Starting from the first line below, count every line holding the word "fuel", then state the total alone.

Extracted entries below:

(** * message-agent: a shallow embedding of the host's core and its properties

    The development follows the TypeScript sources of the message-agent host:
    the heartbeat payload, the rule verifier, the segmented history store, the
    task store with its startup recovery, the recovery notifier, the skill
    handler and the agent service (message handling and the tool-use loop).

    Conventions of the embedding.
    - A JavaScript string is the list of its UTF-16 code units ([list N]);
      [.length] is [length].  String literals of the sources are written
      with [Js.lit].
    - JavaScript numbers that the code uses as counters and sizes are [Z];
      loop bounds that count iterations are [nat].
    - JSON serialisation is not modelled: a file written with
      [JSON.stringify] holds the value itself, and a file that [JSON.parse]
      rejects is the constructor [Unparseable].
    - The outside world (LLM backends, MCP servers, channels, the clock) is
      a deterministic oracle over an abstract state, so that a theorem over
      all oracles covers every behaviour of the collaborators.
    - File-system calls that the code does not guard succeed. *)

From Stdlib Require Import ZArith NArith QArith List Ascii String Bool Lia.
From stdpp Require Import base option list gmap.

Open Scope Z_scope.

(** ** JavaScript strings *)

Module Js.

Abbreviation jsstring := (list N).

(** A source literal, one code unit per character (ASCII literals only). *)
Definition lit (s : string) : jsstring :=
  map N_of_ascii (list_ascii_of_string s).

(** [a === b] on strings. *)
Definition str_eqb (a b : jsstring) : bool := bool_decide (a = b).

(** ECMAScript [WhiteSpace] and [LineTerminator] code units: what
    [String.prototype.trim] strips and what the class [\s] matches. *)
Definition is_space (c : N) : bool :=
  (let n := c in
   (n =? 9) || (n =? 10) || (n =? 11) || (n =? 12) || (n =? 13) ||
   (n =? 32) || (n =? 160) || (n =? 5760) ||
   ((8192 <=? n) && (n <=? 8202)) ||
   (n =? 8232) || (n =? 8233) || (n =? 8239) || (n =? 8287) ||
   (n =? 12288) || (n =? 65279))%N.

Fixpoint trimStart (s : jsstring) : jsstring :=
  match s with
  | [] => []
  | c :: r => if is_space c then trimStart r else s
  end.

Definition trimEnd (s : jsstring) : jsstring := rev (trimStart (rev s)).

(** The longest prefix without white space: what [\S+] takes. *)
Fixpoint takeNonSpace (s : jsstring) : jsstring :=
  match s with
  | [] => []
  | c :: r => if is_space c then [] else c :: takeNonSpace r
  end.

Definition trim (s : jsstring) : jsstring := trimEnd (trimStart s).

(** [s.startsWith(p)]. *)
Fixpoint startsWith (p s : jsstring) : bool :=
  match p, s with
  | [], _ => true
  | _ :: _, [] => false
  | a :: p', b :: s' => (a =? b)%N && startsWith p' s'
  end.

(** [s.endsWith(p)]. *)
Definition endsWith (p s : jsstring) : bool := startsWith (rev p) (rev s).

(** [s.indexOf(c)] for a single code unit: [None] is the source's [-1]. *)
Fixpoint indexOf (c : N) (s : jsstring) : option nat :=
  match s with
  | [] => None
  | d :: r => if (d =? c)%N then Some O else S <$> indexOf c r
  end.

(** Truthiness of a string value: the empty string is falsy. *)
Definition truthy (s : jsstring) : bool :=
  match s with [] => false | _ :: _ => true end.

(** Truthiness of an optional string ([undefined] is falsy). *)
Definition truthy_opt (o : option jsstring) : bool :=
  match o with Some s => truthy s | None => false end.

(** [a || b] on strings. *)
Definition or_else (a b : jsstring) : jsstring := if truthy a then a else b.

(** *** [String.prototype.replace] with a global literal pattern

    [GetSubstitution] for a pattern without capture groups: in the
    replacement text, [$$] stands for a dollar sign, [$&] for the match,
    [$`] for the text before the match and [$'] for the text after it; any
    other dollar sign is kept. *)
Definition dollar : N := 36%N.

Fixpoint getSubstitution (matched before after template : jsstring) : jsstring :=
  match template with
  | [] => []
  | c :: t =>
      if (c =? dollar)%N then
        match t with
        | d :: t' =>
            if (d =? 36)%N then dollar :: getSubstitution matched before after t'
            else if (d =? 38)%N then matched ++ getSubstitution matched before after t'
            else if (d =? 96)%N then before ++ getSubstitution matched before after t'
            else if (d =? 39)%N then after ++ getSubstitution matched before after t'
            else c :: getSubstitution matched before after t
        | [] => [c]
        end
      else c :: getSubstitution matched before after t
  end.

(** The scan of [s.replace(/pat/g, template)] for a literal, non-empty
    pattern: [before] is the part of the subject already passed (in reverse),
    [fuel] bounds the remaining length of the subject. *)
Fixpoint replaceAll_from (fuel : nat) (pat template before_rev s : jsstring)
  : jsstring :=
  match fuel with
  | O => s
  | S fuel' =>
      match s with
      | [] => []
      | c :: r =>
          if startsWith pat s then
            let after := drop (length pat) s in
            getSubstitution pat (rev before_rev) after template
              ++ replaceAll_from fuel' pat template
                   (rev (take (length pat) s) ++ before_rev) after
          else c :: replaceAll_from fuel' pat template (c :: before_rev) r
      end
  end.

End of Extracted entries.

Result:
6